Countries all over the world struggle with how to deal with migrating populations. Folks are looking for a better life, job, spouse, opportunity, cultural experience or like us, a slower, more relaxed life. We met Max and Aliza who hooked up in Africa and have been traveling for three years. They are from Canada and the Netherlands and make a living photographing, building websites, waiting tables and whatever it takes to barter their way around the world. They came to Bacalar from Cuba where they had been living for the past month.
In the US, the issue is citizenship. If people come to the States to work, should they be given the opportunity to become citizens? To be clear, Lisa and I have no intentions of becoming Mexican citizens. Relinquishing US citizenship is a movement that we are not part of.
For many retirees in Mexico, acquiring residency has been long and complicated. Up until last year, a multi-tiered process was in place that took many years to complete. In an effort to streamline the Mexican government completely overhauled their system. As a former state employee, I am intimately familiar with legislators who write law, provide no additional funding and expect well meaning, short staffed and underpaid workers to seamlessly implement it.
The new system provides temporary and permanent residency and must be initiated in one’s home country. For vacationers, a 180-day visa is supplied at the boarder. Temporary residents (retirees/jubilados) must prove adequate income from outside of MX. No working is allowed. Residentes temporales may drive a US-plated vehicle and keep temporary status for four years. After that time, they must sell or pay high fees to keep their US cars and apply for permanent status. The whole car thing is to protect the Mexican auto industry.

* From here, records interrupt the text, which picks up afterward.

(** * PicoHub: the artifact admission pipeline

    A shallow embedding of the Go backend's admission pipeline
    (package [middleware]: the rate limiter; package [service]: the
    storage service and its archive validator; package [scanner]; package
    [handler]: the skill upload handler), followed by the properties its
    specification states about it.

    Conventions.
    - Go's [int64], and [int] as 64-bit platforms have it, are integers in
      [Z] whose arithmetic wraps around at 64 bits ([GoInt.wrap]).
    - An instant ([time.Time]) and a duration are numbers of nanoseconds in
      [Z]; [time.Now] is a reading handed in by the environment.
    - Go strings are [string]s (sequences of 8-bit characters); file
      contents and streams are [list byte].
    - The file system is a finite map from path to contents.  Two paths are
      the same file exactly when they are the same string, and the device
      itself never fails: an operation fails only for the reason its
      arguments give it (removing or renaming a path that is absent, no
      free temporary name).
    - Library code whose result depends on data formats ([crypto/sha256],
      [archive/zip], [encoding/json], [jwt]) and the database behind the
      listing enter as parameters. *)

From Stdlib Require Import ZArith Lia Ascii List.
From Stdlib Require String.
From Stdlib.Strings Require Import Byte.
From stdpp Require Import base option list gmap strings.

Local Open Scope Z_scope.

(** ** Machine integers *)

Module GoInt.

Definition min_int : Z := - 2 ^ 63.
Definition max_int : Z := 2 ^ 63 - 1.

(** The value a 64-bit two's-complement register holds after computing [z]. *)
Definition wrap (z : Z) : Z := (z + 2 ^ 63) mod 2 ^ 64 - 2 ^ 63.

Definition in_range (z : Z) : Prop := min_int <= z <= max_int.

End GoInt.

(** ** Package [time] *)

Module Time.

(** [t.After(u)] *)
Definition After (t u : Z) : bool := u <? t.

(** [t.Add(d)] *)
Definition Add (t d : Z) : Z := t + d.

End Time.

(** ** Package [middleware]: the rate limiter *)

Module Middleware.

Record visitor := mkVisitor { count : Z; resetAt : Z }.

(** [rateLimiter] without its mutex: [allow] below is the body that runs
    with the mutex held.  The mutex itself is part of [Concurrent]. *)
Record rateLimiter := mkRateLimiter {
  visitors : gmap string visitor;
  limit : Z;
  window : Z
}.

Definition set_visitors (rl : rateLimiter) (vs : gmap string visitor) : rateLimiter :=
  {| visitors := vs; limit := limit rl; window := window rl |}.

Definition newRateLimiter (limit window : Z) : rateLimiter :=
  {| visitors := ∅; limit := limit; window := window |}.

(** The two clock readings one call of [allow] may take: [t_check] is the
    [time.Now()] compared with [resetAt] (taken only when the key has a
    window), [t_install] the [time.Now()] a fresh window is dated from. *)
Record ticks := mkTicks { t_check : Z; t_install : Z }.

Definition fresh_window (rl : rateLimiter) (now : ticks) : visitor :=
  {| count := 1; resetAt := Time.Add (t_install now) (window rl) |}.

Definition allow (rl : rateLimiter) (key : string) (now : ticks) : bool * rateLimiter :=
  match visitors rl !! key with
  | Some v =>
      if Time.After (t_check now) (resetAt v) then
        (true, set_visitors rl (<[key := fresh_window rl now]> (visitors rl)))
      else
        let v' := {| count := GoInt.wrap (count v + 1); resetAt := resetAt v |} in
        (count v' <=? limit rl, set_visitors rl (<[key := v']> (visitors rl)))
  | None =>
      (true, set_visitors rl (<[key := fresh_window rl now]> (visitors rl)))
  end.

(** One pass of the sweep in [cleanup], with the mutex held: every window
    whose reset time has passed is deleted.  The loop reads the clock once
    per entry; [now] gives the reading for each key. *)
Definition sweep (rl : rateLimiter) (now : string -> Z) : rateLimiter :=
  set_visitors rl
    (filter (fun kv => Time.After (now kv.1) (resetAt kv.2) = false) (visitors rl)).

(** A run of [allow] calls for one key, one after the other. *)
Fixpoint allow_run (rl : rateLimiter) (key : string) (nows : list ticks)
  : list bool * rateLimiter :=
  match nows with
  | [] => ([], rl)
  | now :: rest =>
      let '(b, rl1) := allow rl key now in
      let '(bs, rl2) := allow_run rl1 key rest in
      (b :: bs, rl2)
  end.

(** "No window exists for the key, or the existing window's reset time has
    passed", as seen by a call reading the clock at [now]. *)
Definition no_live_window (rl : rateLimiter) (key : string) (now : ticks) : Prop :=
  match visitors rl !! key with
  | None => True
  | Some v => resetAt v < t_check now
  end.

End Middleware.

(** ** The rate limiter under concurrent calls

    Goroutines that all call [allow(key)] on one limiter, next to the
    [cleanup] goroutine, under any scheduler.  A goroutine moves by the
    statements of [allow]; [rl.mu.Lock()] can be taken only while the mutex
    is free. *)

Module Concurrent.
Import Middleware.

(** Where a goroutine in [allow(key)] stands. *)
Inductive pc :=
  | Start                        (* before [rl.mu.Lock()] *)
  | Locked                       (* holds the mutex; before the lookup and the test *)
  | Fresh                        (* the test held: about to install a window *)
  | Live (v : visitor)           (* the test failed on the window [v]: about to count *)
  | Unlocking (admitted : bool)  (* result set; the deferred [Unlock] comes next *)
  | Done (admitted : bool).      (* returned *)

Inductive owner := Goroutine (i : nat) | Sweeper.

Record state := mkState {
  shared : rateLimiter;
  mu : option owner;
  pcs : list pc;
  sweeping : bool;   (* [cleanup] is between its [Lock] and its [Unlock] *)
  clock : Z
}.

(** What the scheduler and the clock may do next. *)
Inductive action :=
  | Tick (d : Z)      (* time passes *)
  | Run (i : nat)     (* goroutine [i] executes its next statement *)
  | RunSweeper.       (* [cleanup] executes its next statement *)

Definition set_pc (s : state) (i : nat) (p : pc) : state :=
  {| shared := shared s; mu := mu s; pcs := <[i := p]> (pcs s);
     sweeping := sweeping s; clock := clock s |}.

Definition set_window (s : state) (key : string) (v : visitor) : state :=
  {| shared := set_visitors (shared s) (<[key := v]> (visitors (shared s)));
     mu := mu s; pcs := pcs s; sweeping := sweeping s; clock := clock s |}.

Definition set_mu (s : state) (m : option owner) : state :=
  {| shared := shared s; mu := m; pcs := pcs s; sweeping := sweeping s; clock := clock s |}.

(** The next statement of goroutine [i]; [None] when it cannot run (it has
    returned, or it waits for the mutex). *)
Definition run_goroutine (key : string) (s : state) (i : nat) : option state :=
  match pcs s !! i with
  | Some Start =>
      match mu s with
      | None => Some (set_pc (set_mu s (Some (Goroutine i))) i Locked)
      | Some _ => None
      end
  | Some Locked =>
      Some (set_pc s i
              match visitors (shared s) !! key with
              | Some v => if Time.After (clock s) (resetAt v) then Fresh else Live v
              | None => Fresh
              end)
  | Some Fresh =>
      Some (set_pc (set_window s key
                      {| count := 1; resetAt := Time.Add (clock s) (window (shared s)) |})
                   i (Unlocking true))
  | Some (Live v) =>
      let v' := {| count := GoInt.wrap (count v + 1); resetAt := resetAt v |} in
      Some (set_pc (set_window s key v') i (Unlocking (count v' <=? limit (shared s))))
  | Some (Unlocking admitted) =>
      Some (set_pc (set_mu s None) i (Done admitted))
  | Some (Done _) | None => None
  end.

(** The next statement of [cleanup]: take the mutex when it is free, then
    sweep and release it (the sweep reads the clock at one instant). *)
Definition run_sweeper (s : state) : option state :=
  if sweeping s then
    Some {| shared := sweep (shared s) (fun _ => clock s); mu := None; pcs := pcs s;
            sweeping := false; clock := clock s |}
  else
    match mu s with
    | None => Some {| shared := shared s; mu := Some Sweeper; pcs := pcs s;
                      sweeping := true; clock := clock s |}
    | Some _ => None
    end.

Definition exec1 (key : string) (s : state) (a : action) : option state :=
  match a with
  | Tick d =>
      if 0 <=? d
      then Some {| shared := shared s; mu := mu s; pcs := pcs s;
                   sweeping := sweeping s; clock := clock s + d |}
      else None
  | Run i => run_goroutine key s i
  | RunSweeper => run_sweeper s
  end.

(** A schedule, from the left; [None] when it asks for a step that cannot
    be taken. *)
Fixpoint exec (key : string) (s : state) (schedule : list action) : option state :=
  match schedule with
  | [] => Some s
  | a :: rest =>
      match exec1 key s a with
      | Some s' => exec key s' rest
      | None => None
      end
  end.

(** [calls] goroutines about to call [allow] on [rl], at time [t0]. *)
Definition initial (rl : rateLimiter) (calls : nat) (t0 : Z) : state :=
  {| shared := rl; mu := None; pcs := replicate calls Start; sweeping := false; clock := t0 |}.

Fixpoint tally (f : pc -> bool) (l : list pc) : nat :=
  match l with
  | [] => 0
  | p :: rest => (if f p then 1 else 0) + tally f rest
  end.

Definition returned (p : pc) : bool :=
  match p with Done _ => true | _ => false end.
Definition admitted (p : pc) : bool :=
  match p with Done true => true | _ => false end.
Definition denied (p : pc) : bool :=
  match p with Done false => true | _ => false end.

(** The calls that have returned true, and false. *)
Definition admissions (s : state) : nat := tally admitted (pcs s).
Definition denials (s : state) : nat := tally denied (pcs s).

(** The schedule that lets goroutines [first], [first + 1], ... (of them
    [calls]) run one after the other, each through the four statements of
    its call. *)
Definition one_call (i : nat) : list action := [Run i; Run i; Run i; Run i].
Definition in_turn (first calls : nat) : list action :=
  flat_map one_call (seq first calls).

(** The vocabulary of the invariant: a goroutine is inside the critical
    section from its [Lock] to its [Unlock]; it has committed once it has
    written the window; it is counted when it committed with result true. *)
Definition b2n (b : bool) : nat := if b then 1 else 0.

Definition inside (p : pc) : bool :=
  match p with Locked | Fresh | Live _ | Unlocking _ => true | _ => false end.
Definition committed (p : pc) : bool :=
  match p with Unlocking _ | Done _ => true | _ => false end.
Definition counted (p : pc) : bool :=
  match p with Unlocking true | Done true => true | _ => false end.

Definition holders (m : option owner) : nat :=
  match m with Some (Goroutine _) => 1 | _ => 0 end.

(** What holds in every state of a burst of [2 * n] calls against limit
    [n] that started at time [lo] with no window for [key], as long as the
    clock has not passed [lo + w]: at most one goroutine is inside the
    critical section, and it is the holder of the mutex; the window of
    [key] counts the goroutines that have committed and is not due before
    [lo + w]; of these, the first [n] are counted; and what a goroutine
    inside the critical section has read is still what the limiter holds. *)
Record Inv (n : nat) (key : string) (lo w : Z) (s : state) : Prop := mkInv {
  inv_limit : limit (shared s) = Z.of_nat n;
  inv_window : window (shared s) = w;
  inv_length : length (pcs s) = (2 * n)%nat;
  inv_clock : lo <= clock s;
  inv_inside : tally inside (pcs s) = holders (mu s);
  inv_sweeping : sweeping s = true <-> mu s = Some Sweeper;
  inv_none : tally committed (pcs s) = 0%nat -> visitors (shared s) !! key = None;
  inv_some : tally committed (pcs s) <> 0%nat ->
    exists r, visitors (shared s) !! key
                = Some {| count := Z.of_nat (tally committed (pcs s)); resetAt := r |}
              /\ lo + w <= r;
  inv_counted : tally counted (pcs s) = Nat.min (tally committed (pcs s)) n;
  inv_fresh : forall i, pcs s !! i = Some Fresh -> tally committed (pcs s) = 0%nat;
  inv_live : forall i v, pcs s !! i = Some (Live v) -> visitors (shared s) !! key = Some v
}.

End Concurrent.

(** ** Go errors *)

Module Errors.

(** The error values of the pipeline: the four sentinels of package
    [service]; an error value produced by a library ([os], [archive/zip],
    [encoding/json], [database/sql]); [fmt.Errorf] of a plain message; and
    [fmt.Errorf] of a message ending in the verb [%w], which wraps the
    error given for it. *)
Inductive error : Type :=
  | ErrFileTooLarge
  | ErrInvalidPackage
  | ErrNoManifest
  | ErrSymlinkDetected
  | LibError (pkg msg : string)
  | Errorf (msg : string)
  | Errorf_w (msg : string) (wrapped : error).

#[export] Instance error_eq_dec : EqDecision error.
Proof. intros x y. unfold Decision. decide equality; apply String.string_dec. Defined.

(** [errors.Is(err, target)]: [err] or an error it wraps, at any depth, is
    [target]. *)
Fixpoint Is (err target : error) : bool :=
  if decide (err = target) then true
  else match err with
       | Errorf_w _ inner => Is inner target
       | _ => false
       end.

(** [err.Error()] *)
Fixpoint Error (err : error) : string :=
  match err with
  | ErrFileTooLarge => "file exceeds maximum size"
  | ErrInvalidPackage => "invalid skill package"
  | ErrNoManifest => "manifest.json not found in package"
  | ErrSymlinkDetected => "symbolic links are not allowed"
  | LibError _ msg => msg
  | Errorf msg => msg
  | Errorf_w msg inner => msg +:+ Error inner
  end.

Our trip to the Mexican Consulate in Austin provided visas which we presented at our local immigration office in Quitana Roo. The requirements to prove financial solvency are a vague formula and perusing the internet and talking to expats in Bacalar only contributed fear and confusion. We gathered what we thought were the supporting documents needed (bank statements, copies of our passports, and proof of domicile) and began our petition with a visit to INM (Instituto Nacional de Migracion). The advice we had been given was to arrive 30 minutes early to get in line and go when it’s raining because there will be fewer people. The weather cooperated and after three trips, our application was completed and submitted. My Spanish ability certainly enhanced and hindered the process. The alternative was an immigration lawyer or Spanish-speaking paralegal. I am stubborn enough that I thought I could figure it out and I did. The three trips were due to my inability to locate and understand the instructions, nothing more.
We were told that we would have to wait a month to get our residency card. Friends here smile at our naivety. It is true that nothing is timely in Mexico. Agreements are flimsy.
Lisa and I are extremely grateful for the opportunity to live in Bacalar, MX. We decided to remain happy and peaceful no matter what happens. Actually, that is pretty much the formula for our lives. If more is required of us, we will provide it. For now, we will wait. Our motto remains, “No Complaining in Paradise.”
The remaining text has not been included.